▶ **Your assignment**
Look below for the lines from the one with "- eexists w, W, _. split; [by apply wr_close|done]." to the one with "Lemma getDataForWriting_spec s", and copy exactly those lines, both ends included.

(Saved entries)

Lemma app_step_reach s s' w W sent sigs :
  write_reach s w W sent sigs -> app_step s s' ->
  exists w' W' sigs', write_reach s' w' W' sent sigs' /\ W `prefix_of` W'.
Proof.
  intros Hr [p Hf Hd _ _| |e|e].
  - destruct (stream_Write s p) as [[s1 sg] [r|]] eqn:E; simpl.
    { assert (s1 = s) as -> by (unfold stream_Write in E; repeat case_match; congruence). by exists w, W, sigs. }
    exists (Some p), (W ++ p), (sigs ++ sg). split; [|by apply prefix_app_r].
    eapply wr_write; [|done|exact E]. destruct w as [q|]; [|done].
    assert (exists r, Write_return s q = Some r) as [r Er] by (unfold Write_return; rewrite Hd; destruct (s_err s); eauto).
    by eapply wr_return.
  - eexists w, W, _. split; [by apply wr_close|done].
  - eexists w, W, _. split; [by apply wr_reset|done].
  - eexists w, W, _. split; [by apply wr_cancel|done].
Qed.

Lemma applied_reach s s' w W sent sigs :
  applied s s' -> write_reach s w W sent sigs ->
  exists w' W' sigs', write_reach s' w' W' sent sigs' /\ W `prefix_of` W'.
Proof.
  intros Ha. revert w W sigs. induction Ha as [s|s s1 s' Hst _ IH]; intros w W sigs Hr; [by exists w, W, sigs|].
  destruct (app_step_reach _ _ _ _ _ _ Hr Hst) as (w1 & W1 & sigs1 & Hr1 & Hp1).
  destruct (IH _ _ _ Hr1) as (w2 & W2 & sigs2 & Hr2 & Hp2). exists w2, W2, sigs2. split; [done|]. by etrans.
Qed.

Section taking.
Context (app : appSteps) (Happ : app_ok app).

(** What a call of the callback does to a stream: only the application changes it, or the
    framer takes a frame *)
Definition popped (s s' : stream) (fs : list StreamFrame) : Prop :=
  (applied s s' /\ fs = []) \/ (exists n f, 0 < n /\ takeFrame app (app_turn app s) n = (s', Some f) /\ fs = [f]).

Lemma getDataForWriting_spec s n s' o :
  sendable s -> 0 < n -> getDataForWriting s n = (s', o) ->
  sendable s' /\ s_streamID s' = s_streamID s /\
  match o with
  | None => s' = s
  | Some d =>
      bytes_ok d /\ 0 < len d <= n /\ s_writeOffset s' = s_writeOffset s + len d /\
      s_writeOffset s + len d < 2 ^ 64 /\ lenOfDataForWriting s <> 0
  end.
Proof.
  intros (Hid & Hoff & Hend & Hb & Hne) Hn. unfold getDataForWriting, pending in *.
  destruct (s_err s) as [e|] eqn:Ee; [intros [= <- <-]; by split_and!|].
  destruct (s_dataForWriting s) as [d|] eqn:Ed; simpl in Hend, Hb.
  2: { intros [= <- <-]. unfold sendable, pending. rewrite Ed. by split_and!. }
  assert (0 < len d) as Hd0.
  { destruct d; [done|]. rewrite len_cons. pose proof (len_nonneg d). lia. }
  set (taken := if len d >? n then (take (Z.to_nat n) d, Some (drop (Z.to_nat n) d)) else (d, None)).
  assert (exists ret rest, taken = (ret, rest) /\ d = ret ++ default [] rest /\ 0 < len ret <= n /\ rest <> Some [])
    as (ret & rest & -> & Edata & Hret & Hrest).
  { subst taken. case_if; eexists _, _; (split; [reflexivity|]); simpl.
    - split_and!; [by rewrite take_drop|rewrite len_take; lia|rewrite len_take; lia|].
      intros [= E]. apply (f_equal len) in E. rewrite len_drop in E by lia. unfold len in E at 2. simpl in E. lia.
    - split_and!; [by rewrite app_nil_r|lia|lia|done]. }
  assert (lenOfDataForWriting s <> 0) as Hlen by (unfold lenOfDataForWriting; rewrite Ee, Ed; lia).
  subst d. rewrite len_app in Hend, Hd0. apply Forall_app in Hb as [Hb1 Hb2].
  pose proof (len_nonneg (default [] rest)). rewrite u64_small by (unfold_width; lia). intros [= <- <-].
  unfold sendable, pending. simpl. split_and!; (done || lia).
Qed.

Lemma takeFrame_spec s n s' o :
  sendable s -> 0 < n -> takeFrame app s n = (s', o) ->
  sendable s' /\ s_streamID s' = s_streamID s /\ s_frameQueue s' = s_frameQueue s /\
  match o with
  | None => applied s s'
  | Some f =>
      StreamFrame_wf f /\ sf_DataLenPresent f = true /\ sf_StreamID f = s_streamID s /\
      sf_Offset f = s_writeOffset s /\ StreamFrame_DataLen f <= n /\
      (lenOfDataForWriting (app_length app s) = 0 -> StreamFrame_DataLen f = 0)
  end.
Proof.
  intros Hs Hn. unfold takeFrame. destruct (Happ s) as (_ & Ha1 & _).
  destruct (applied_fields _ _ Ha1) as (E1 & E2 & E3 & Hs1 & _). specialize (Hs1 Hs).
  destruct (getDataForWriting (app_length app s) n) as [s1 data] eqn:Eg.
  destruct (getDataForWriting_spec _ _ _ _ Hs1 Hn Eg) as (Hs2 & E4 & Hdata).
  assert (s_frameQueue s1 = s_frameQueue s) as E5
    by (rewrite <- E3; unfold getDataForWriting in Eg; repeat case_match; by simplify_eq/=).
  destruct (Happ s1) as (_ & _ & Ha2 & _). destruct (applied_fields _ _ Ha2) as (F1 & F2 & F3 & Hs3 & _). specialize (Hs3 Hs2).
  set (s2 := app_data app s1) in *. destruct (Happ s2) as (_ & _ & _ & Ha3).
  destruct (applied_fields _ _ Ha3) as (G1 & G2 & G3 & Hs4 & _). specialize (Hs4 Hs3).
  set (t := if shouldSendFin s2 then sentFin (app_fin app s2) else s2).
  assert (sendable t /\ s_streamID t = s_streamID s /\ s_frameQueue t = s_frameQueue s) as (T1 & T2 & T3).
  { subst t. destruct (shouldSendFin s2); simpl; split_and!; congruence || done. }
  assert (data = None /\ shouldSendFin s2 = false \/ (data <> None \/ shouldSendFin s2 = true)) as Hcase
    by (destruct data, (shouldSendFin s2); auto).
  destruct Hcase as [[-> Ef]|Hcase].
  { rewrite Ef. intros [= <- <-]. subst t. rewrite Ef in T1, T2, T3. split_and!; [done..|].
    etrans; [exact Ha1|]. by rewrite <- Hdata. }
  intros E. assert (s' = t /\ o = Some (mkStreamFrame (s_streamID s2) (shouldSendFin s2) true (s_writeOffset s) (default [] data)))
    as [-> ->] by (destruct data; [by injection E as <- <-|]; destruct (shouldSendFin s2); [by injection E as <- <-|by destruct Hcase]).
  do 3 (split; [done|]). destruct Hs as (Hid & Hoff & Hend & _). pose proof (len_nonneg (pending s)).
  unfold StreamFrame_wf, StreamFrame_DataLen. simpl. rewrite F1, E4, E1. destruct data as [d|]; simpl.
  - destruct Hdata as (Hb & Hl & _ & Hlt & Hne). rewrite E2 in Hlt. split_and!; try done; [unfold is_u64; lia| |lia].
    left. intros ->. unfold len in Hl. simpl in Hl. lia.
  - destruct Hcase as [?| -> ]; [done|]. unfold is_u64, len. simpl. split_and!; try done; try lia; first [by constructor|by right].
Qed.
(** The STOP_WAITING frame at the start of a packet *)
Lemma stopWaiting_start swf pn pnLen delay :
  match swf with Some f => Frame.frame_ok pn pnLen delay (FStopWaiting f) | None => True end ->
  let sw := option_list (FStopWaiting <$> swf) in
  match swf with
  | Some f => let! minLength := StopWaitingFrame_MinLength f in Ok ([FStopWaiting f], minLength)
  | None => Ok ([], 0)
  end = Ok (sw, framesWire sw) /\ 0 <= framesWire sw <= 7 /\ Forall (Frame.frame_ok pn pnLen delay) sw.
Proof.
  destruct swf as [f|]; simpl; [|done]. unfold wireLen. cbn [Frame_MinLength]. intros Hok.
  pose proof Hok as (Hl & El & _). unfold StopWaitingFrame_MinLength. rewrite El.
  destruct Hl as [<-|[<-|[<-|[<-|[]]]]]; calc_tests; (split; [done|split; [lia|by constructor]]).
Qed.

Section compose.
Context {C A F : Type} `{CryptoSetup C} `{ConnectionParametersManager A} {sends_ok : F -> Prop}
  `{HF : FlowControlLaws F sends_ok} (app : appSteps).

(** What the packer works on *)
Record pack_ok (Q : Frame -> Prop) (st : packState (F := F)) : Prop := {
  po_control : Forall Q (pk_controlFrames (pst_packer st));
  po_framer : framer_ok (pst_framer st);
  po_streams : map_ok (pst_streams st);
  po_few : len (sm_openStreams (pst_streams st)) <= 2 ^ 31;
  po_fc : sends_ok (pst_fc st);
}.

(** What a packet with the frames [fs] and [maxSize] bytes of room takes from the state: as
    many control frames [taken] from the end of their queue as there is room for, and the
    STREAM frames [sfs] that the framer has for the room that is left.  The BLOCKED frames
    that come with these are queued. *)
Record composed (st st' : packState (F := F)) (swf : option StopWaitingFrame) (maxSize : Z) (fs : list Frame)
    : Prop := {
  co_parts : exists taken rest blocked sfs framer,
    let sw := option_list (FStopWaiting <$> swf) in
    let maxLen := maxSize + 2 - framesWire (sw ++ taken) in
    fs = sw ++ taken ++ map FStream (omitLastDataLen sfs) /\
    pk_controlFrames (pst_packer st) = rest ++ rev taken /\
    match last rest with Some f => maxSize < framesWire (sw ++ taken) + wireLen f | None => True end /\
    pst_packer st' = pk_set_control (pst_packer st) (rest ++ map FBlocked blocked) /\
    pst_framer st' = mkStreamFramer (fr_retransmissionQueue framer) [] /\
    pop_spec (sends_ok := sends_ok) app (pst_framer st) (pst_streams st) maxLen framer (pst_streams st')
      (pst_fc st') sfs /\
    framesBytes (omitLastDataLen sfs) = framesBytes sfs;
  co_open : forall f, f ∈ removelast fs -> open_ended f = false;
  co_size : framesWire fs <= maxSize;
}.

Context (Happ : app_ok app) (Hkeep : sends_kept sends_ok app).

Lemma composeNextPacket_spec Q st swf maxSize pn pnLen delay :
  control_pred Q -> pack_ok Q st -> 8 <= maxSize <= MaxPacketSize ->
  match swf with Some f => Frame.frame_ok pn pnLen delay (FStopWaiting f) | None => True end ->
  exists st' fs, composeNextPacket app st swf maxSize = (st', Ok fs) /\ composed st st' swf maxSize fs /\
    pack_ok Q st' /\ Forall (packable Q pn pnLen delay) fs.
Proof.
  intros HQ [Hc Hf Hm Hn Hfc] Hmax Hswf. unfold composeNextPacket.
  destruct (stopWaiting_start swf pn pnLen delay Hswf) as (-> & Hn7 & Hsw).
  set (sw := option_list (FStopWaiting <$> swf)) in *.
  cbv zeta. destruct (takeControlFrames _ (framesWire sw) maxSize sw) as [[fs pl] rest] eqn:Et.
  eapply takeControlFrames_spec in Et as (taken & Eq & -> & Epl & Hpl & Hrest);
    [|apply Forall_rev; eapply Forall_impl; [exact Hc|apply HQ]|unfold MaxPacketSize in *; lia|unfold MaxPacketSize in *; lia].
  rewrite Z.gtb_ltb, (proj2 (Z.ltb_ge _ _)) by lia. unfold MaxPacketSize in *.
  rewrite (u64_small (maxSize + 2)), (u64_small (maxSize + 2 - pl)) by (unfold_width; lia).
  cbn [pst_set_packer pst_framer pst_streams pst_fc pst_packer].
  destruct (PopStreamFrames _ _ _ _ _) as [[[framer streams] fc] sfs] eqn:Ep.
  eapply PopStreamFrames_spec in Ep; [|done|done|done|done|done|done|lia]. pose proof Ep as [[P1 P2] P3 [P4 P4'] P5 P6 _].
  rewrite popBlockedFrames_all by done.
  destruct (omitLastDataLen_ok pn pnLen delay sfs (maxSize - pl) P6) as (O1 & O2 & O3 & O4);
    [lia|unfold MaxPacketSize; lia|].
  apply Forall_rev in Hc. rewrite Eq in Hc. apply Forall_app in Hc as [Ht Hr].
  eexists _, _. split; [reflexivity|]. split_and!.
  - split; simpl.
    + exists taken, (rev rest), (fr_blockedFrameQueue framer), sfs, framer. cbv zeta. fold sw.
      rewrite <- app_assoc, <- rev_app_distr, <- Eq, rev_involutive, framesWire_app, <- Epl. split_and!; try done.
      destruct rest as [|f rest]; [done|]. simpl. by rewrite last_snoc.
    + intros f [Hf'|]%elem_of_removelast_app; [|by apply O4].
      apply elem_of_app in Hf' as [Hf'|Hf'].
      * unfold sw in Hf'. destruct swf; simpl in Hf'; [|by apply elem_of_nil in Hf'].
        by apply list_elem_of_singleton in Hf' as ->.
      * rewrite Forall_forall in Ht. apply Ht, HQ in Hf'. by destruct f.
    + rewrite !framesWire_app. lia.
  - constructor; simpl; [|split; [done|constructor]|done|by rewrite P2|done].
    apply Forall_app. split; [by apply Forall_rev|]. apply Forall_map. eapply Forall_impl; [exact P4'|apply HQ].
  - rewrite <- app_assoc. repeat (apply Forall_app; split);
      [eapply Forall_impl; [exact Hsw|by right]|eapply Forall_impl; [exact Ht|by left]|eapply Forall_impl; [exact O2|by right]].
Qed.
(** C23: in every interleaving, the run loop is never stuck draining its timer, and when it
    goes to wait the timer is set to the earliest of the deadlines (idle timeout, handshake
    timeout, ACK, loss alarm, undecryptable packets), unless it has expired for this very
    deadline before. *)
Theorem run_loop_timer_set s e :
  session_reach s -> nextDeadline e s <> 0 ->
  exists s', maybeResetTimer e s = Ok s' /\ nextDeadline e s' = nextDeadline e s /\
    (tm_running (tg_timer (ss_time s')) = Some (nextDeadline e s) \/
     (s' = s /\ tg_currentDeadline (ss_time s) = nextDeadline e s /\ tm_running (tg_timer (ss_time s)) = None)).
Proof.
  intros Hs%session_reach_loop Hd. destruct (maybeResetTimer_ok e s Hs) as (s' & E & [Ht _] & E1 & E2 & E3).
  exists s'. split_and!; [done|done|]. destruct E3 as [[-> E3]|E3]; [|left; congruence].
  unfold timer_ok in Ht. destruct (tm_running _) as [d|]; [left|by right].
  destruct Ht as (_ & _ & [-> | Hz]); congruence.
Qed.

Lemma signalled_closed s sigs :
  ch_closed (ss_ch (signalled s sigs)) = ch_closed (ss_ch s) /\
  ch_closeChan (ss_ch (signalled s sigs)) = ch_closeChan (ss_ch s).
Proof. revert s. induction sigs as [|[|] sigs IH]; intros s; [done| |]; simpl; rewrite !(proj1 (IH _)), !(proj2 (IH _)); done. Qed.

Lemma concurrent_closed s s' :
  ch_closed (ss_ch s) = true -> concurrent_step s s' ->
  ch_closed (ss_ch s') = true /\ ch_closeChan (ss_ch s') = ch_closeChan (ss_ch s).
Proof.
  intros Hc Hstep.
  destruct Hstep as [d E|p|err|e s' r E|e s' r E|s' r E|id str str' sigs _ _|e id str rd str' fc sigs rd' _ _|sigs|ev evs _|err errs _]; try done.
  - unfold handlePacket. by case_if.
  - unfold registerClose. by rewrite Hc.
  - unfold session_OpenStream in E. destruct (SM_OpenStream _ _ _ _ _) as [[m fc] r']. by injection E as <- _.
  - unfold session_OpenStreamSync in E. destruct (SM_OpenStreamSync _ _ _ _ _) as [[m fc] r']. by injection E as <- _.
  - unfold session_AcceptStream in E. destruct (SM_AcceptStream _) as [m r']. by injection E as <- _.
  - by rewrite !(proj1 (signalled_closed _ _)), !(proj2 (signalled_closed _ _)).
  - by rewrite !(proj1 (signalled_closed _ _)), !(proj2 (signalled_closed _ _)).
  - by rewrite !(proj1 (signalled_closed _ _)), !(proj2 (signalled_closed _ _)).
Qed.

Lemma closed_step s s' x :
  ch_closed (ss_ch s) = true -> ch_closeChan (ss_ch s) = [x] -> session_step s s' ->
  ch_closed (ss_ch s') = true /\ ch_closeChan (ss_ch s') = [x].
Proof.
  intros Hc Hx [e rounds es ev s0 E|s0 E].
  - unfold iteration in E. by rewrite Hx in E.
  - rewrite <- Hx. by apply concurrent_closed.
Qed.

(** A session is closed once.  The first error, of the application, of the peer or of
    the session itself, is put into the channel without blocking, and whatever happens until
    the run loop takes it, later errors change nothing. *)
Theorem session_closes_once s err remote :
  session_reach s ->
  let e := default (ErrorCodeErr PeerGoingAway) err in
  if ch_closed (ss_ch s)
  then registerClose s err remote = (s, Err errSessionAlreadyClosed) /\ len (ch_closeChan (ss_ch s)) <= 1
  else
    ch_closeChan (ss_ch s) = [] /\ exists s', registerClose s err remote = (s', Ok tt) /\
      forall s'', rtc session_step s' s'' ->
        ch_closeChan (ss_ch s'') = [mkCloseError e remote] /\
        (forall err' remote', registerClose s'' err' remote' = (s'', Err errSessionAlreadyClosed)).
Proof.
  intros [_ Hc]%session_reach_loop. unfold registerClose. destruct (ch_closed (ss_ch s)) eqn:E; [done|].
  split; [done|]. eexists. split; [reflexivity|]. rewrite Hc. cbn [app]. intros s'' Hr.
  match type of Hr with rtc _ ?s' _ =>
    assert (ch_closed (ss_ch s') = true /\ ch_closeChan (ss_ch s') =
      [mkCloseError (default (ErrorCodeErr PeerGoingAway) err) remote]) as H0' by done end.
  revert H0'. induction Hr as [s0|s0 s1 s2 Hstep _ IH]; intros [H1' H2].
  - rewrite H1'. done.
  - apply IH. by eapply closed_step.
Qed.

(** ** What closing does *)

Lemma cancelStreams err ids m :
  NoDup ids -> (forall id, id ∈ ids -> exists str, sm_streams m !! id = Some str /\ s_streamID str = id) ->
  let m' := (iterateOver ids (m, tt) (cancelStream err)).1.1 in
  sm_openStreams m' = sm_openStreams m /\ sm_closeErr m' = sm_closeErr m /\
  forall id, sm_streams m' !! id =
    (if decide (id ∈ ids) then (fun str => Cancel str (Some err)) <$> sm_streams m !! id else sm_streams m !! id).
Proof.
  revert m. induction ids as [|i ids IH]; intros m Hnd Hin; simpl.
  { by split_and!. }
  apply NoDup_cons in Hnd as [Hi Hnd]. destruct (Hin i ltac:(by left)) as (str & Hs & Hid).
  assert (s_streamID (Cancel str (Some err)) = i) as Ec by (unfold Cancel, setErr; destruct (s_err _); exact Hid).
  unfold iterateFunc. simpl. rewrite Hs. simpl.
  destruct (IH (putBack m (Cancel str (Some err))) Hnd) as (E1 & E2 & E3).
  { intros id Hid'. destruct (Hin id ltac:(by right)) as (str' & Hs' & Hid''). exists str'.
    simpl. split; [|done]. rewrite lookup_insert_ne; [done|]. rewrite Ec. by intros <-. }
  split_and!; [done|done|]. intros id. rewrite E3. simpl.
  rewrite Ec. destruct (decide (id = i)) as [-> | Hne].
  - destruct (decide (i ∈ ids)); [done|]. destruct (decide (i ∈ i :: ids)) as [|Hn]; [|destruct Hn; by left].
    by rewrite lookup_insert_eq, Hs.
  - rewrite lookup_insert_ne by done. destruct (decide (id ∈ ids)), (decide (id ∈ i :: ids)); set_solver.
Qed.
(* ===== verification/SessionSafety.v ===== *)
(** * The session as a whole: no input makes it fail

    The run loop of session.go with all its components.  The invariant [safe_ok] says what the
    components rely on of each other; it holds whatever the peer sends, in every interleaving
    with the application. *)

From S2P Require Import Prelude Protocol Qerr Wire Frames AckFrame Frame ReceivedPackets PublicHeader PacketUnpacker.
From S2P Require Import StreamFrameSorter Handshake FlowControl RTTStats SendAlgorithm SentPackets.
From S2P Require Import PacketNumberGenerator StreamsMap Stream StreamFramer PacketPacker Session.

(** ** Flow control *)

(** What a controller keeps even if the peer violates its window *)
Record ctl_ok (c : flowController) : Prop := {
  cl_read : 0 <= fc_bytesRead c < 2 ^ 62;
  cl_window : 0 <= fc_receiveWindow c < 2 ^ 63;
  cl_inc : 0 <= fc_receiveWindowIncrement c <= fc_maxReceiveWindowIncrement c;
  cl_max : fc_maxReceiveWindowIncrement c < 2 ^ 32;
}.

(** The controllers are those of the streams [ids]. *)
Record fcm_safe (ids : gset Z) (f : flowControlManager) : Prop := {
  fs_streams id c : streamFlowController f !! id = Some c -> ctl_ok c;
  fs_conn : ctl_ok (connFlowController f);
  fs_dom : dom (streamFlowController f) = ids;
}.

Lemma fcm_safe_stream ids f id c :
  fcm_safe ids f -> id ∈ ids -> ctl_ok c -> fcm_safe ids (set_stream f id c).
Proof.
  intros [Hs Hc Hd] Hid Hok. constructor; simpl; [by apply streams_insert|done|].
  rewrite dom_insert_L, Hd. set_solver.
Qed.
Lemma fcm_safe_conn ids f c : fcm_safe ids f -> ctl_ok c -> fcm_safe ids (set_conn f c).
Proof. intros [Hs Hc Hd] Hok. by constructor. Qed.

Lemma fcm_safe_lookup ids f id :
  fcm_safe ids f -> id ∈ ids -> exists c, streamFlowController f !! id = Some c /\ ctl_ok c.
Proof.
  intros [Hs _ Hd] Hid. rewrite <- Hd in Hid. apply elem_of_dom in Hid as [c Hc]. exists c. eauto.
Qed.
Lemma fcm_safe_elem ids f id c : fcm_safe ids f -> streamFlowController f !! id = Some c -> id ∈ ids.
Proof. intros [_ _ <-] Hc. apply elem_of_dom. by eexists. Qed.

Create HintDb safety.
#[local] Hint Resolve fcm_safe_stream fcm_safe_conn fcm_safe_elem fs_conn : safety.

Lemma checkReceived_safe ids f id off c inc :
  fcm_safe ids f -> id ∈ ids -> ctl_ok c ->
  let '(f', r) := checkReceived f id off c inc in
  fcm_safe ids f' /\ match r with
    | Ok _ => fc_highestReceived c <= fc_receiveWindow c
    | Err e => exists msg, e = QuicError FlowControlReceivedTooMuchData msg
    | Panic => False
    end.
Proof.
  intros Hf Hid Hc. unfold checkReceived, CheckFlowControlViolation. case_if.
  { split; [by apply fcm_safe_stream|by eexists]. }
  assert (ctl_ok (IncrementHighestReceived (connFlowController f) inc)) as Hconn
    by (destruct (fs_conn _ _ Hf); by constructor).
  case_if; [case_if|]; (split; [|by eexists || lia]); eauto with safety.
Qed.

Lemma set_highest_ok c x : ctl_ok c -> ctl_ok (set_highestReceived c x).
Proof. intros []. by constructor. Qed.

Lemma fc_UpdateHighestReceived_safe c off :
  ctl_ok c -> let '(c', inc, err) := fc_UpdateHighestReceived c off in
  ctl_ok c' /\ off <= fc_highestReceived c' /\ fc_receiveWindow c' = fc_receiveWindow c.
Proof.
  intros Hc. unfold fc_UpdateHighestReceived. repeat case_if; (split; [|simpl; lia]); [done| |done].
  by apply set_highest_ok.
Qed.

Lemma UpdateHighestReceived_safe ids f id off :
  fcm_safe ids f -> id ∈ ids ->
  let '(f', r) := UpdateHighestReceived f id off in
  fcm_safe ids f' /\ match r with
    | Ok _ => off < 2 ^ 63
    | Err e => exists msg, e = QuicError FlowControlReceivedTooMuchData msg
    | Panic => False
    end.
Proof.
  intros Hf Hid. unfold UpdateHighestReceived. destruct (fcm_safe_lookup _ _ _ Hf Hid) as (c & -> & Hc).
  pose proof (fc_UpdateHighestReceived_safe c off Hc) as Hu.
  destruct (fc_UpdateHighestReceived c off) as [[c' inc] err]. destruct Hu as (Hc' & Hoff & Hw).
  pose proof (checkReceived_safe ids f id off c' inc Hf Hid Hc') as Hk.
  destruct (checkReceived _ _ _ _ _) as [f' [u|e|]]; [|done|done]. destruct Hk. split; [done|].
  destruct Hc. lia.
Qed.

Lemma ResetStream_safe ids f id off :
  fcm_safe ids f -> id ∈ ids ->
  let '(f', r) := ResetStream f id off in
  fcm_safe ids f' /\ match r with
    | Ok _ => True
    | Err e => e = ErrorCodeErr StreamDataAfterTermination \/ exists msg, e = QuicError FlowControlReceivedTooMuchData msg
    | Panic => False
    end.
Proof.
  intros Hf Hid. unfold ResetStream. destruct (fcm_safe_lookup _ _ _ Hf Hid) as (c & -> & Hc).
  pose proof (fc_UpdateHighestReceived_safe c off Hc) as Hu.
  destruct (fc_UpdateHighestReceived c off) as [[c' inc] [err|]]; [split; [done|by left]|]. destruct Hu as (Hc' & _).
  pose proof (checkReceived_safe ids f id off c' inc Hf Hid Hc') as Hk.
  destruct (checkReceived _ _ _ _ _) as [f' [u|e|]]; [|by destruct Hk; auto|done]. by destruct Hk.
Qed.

▶ **Problem solution**
  - eexists w, W, _. split; [by apply wr_close|done].
  - eexists w, W, _. split; [by apply wr_reset|done].
  - eexists w, W, _. split; [by apply wr_cancel|done].
Qed.

Lemma applied_reach s s' w W sent sigs :
  applied s s' -> write_reach s w W sent sigs ->
  exists w' W' sigs', write_reach s' w' W' sent sigs' /\ W `prefix_of` W'.
Proof.
  intros Ha. revert w W sigs. induction Ha as [s|s s1 s' Hst _ IH]; intros w W sigs Hr; [by exists w, W, sigs|].
  destruct (app_step_reach _ _ _ _ _ _ Hr Hst) as (w1 & W1 & sigs1 & Hr1 & Hp1).
  destruct (IH _ _ _ Hr1) as (w2 & W2 & sigs2 & Hr2 & Hp2). exists w2, W2, sigs2. split; [done|]. by etrans.
Qed.

Section taking.
Context (app : appSteps) (Happ : app_ok app).

(** What a call of the callback does to a stream: only the application changes it, or the
    framer takes a frame *)
Definition popped (s s' : stream) (fs : list StreamFrame) : Prop :=
  (applied s s' /\ fs = []) \/ (exists n f, 0 < n /\ takeFrame app (app_turn app s) n = (s', Some f) /\ fs = [f]).

Lemma getDataForWriting_spec s n s' o :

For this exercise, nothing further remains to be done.